By Joe Davidson, The Washington Post
The budget proposal President Donald Trump plans to unveil Tuesday would give to federal employees with one hand, while taking away with five others.
It calls for a 1.9 percent pay raise in January for civilian workers and a 2.1 percent hike for the military.
But in real terms, the civilian increase would be less than it looks if proposed hits on retirement benefits are adopted. Trump’s fiscal 2018 budget would:
– Increase Federal Employees Retirement System (FERS) contributions from workers by 1 percentage point each year until they equal the government’s contribution. This would take five to six years and would result in increased out-of-pocket payments of about 6 percent over that period. Out-of-pocket payments by federal law enforcement officers would increase by the same amount, but would not equal the greater contributions from law enforcement agencies.
– Base future retirement benefits on the average of the high five years of salary instead of the current high three.
– Eliminate cost-of-living adjustments (COLA) for current and future FERS employees.
– Cut the COLA for Civil Service Retirement System (CSRS) employees by 0.5 percent from what the formula would allowed.
– Eliminate supplement payments for FERS employees who retire beginning in 2018. The supplement approximates the value of Social Security benefits for those who retire before age 62.
FERS, which covers employees first hired after 1986, and CSRS have different requirements. Those covered by CSRS, for example, do not receive Social Security benefits.
Senior Office of Management and Budget officials, who spoke on the condition of anonymity because the budget has not been released, said that the increase in retirement contributions would not apply under CSRS because the employer and employee shares under that system already are equal.
Similarly, they said that eliminating the FERS retirement inflation adjustment while only reducing it for those retired under CSRS takes into account that FERS retirees receive Social Security, which is fully inflation-adjusted, as part of their benefits.
The retirement changes supposedly would take effect with the fiscal year that begins in October. Since the federal budget rarely is finished by that deadline, any measure including them likely would set a different effective date.

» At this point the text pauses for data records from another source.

(** * Context vector manager (supply.js): embedding and verification

    A shallow embedding of the class [ContextVectorManager] of [supply.js]
    (keyword featurizer, cosine similarity, memory store, retriever and
    context assembler), followed by the properties of the specification
    that were checked against it.

    Conventions of the embedding.
    - A JavaScript string is the list of its UTF-16 code units.
    - In the module [Manager] a JavaScript number is idealised as a real
      number, plus [NaN]: rounding and overflow of IEEE doubles are outside
      that model, and it is used for what does not depend on them (counts,
      comparisons of scores, the store, the assembled context).  The module
      [Doubles] embeds the similarity scorer a second time over binary64
      floating-point numbers, the numbers of JavaScript; what depends on
      rounding or overflow is stated and proved there.
    - A plain object used as a dictionary is an association list in
      insertion order (the order of [Object.keys] and [Object.entries] for
      keys that are not array indices); property reads fall through to
      [Object.prototype], as [obj[key]] does for an object created by [{}].
    - Host functions whose result is implementation defined or irrelevant to
      the properties (number formatting and parsing, the source text of
      built-in functions) are fields of the class [Host]; [JSON.stringify]
      and the clock are arguments of the methods that call them.
    - What the network, the on-device library and the database answer is an
      input of the method that asks. *)

From Stdlib Require Import Floats.
From Stdlib Require Import Ascii String.
From Stdlib Require Import List ZArith NArith Bool Reals Lra Lia Permutation
  Sorted.
Import ListNotations.

Open Scope R_scope.

(** ** JavaScript values *)

Module JS.

Definition jstring := list N.

(** An ASCII literal as a JavaScript string. *)
Definition js (s : string) : jstring :=
  map N_of_ascii (list_ascii_of_string s).

Definition jstring_dec : forall a b : jstring, {a = b} + {a <> b} :=
  list_eq_dec N.eq_dec.

Inductive num := NaN | Num (r : R).

Definition nadd (a b : num) : num :=
  match a, b with Num x, Num y => Num (x + y) | _, _ => NaN end.

Definition nsub (a b : num) : num :=
  match a, b with Num x, Num y => Num (x - y) | _, _ => NaN end.

Definition nmul (a b : num) : num :=
  match a, b with Num x, Num y => Num (x * y) | _, _ => NaN end.

(** [a / b].  A zero divisor would give an infinity or [NaN] in JavaScript;
    the embedded code guards every division (lemma [divisor_nonzero]), and
    the model returns [NaN] there. *)
Definition ndiv (a b : num) : num :=
  match a, b with
  | Num x, Num y => if Req_dec_T y 0 then NaN else Num (x / y)
  | _, _ => NaN
  end.

(** [Math.sqrt]. *)
Definition nsqrt (a : num) : num :=
  match a with
  | Num x => if Rlt_dec x 0 then NaN else Num (sqrt x)
  | NaN => NaN
  end.

(** [a === 0] on numbers. *)
Definition is_zero (a : num) : bool :=
  match a with
  | Num x => if Req_dec_T x 0 then true else false
  | NaN => false
  end.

Most of these proposals have been in the Republican playbook for years. With that party now in control of the White House and Congress, chances increase that some or all of them will become law, even as the probability is low that Trump’s entire budget will be enacted as proposed.
The thought of Trump’s assault on federal retirement programs becoming law enrages federal employee leaders.
National Active and Retired Federal Employees Association President Richard Thissen called Trump’s plan “beyond insulting. It is downright mean. Simultaneously promoting tax cuts and forcing a tax on just federal employees, through an increase in retirement contributions, is the height of hypocrisy.”
The OMB officials emphasized that it is not only federal retirement that would face sacrifice under the spending plan.
“We’re all in the soup together,” said one, as they noted other shared “hard choices” in the budget.
But the soup is deeper and has been brewing longer for federal employees.
A preliminary budget document released in March called for a domestic discretionary budget decrease of $54 billion, with an equal increase for defense, homeland security and veterans. Nineteen small agencies would be eliminated, along with their workforces.
Beyond the budget’s retirement hits, reducing the number of federal employees would result from other budget cuts, a March executive order on reorganizing government and OMB’s plan for overhauling government and reducing the federal workforce issued in April.
Going back to the Obama administration, feds have been “singled out,” said National Treasury Employees Union (NTEU) President Tony Reardon. They have “contributed more than $20 billion to deficit reduction through increased retirement contributions, and more than $182 billion overall from combined retirement, pay cuts, and unpaid furlough days in the past few years,” he added.
Administration officials pointed out that there would be no hits on federal employee health insurance or the Thrift Savings Plan and argue that retirement benefits would remain relatively good under the Trump proposal.
“We’re still going to be very generous. There’s still going to be a big gap” compared to the private sector, said one OMB official, noting a recent Congressional Budget Office report. It said on average “the cost of benefits was 47 percent higher for federal civilian employees than for private-sector employees.” It attributed much of that difference to better retirement benefits for feds.
Federal employee leaders, however, are not buying that “very generous” line.
“This is an outrageous attack on middle-class workers,” Reardon said. “NTEU strongly objects to further attempts to increase employee retirement contributions, which are effectively a substantial pay cut.”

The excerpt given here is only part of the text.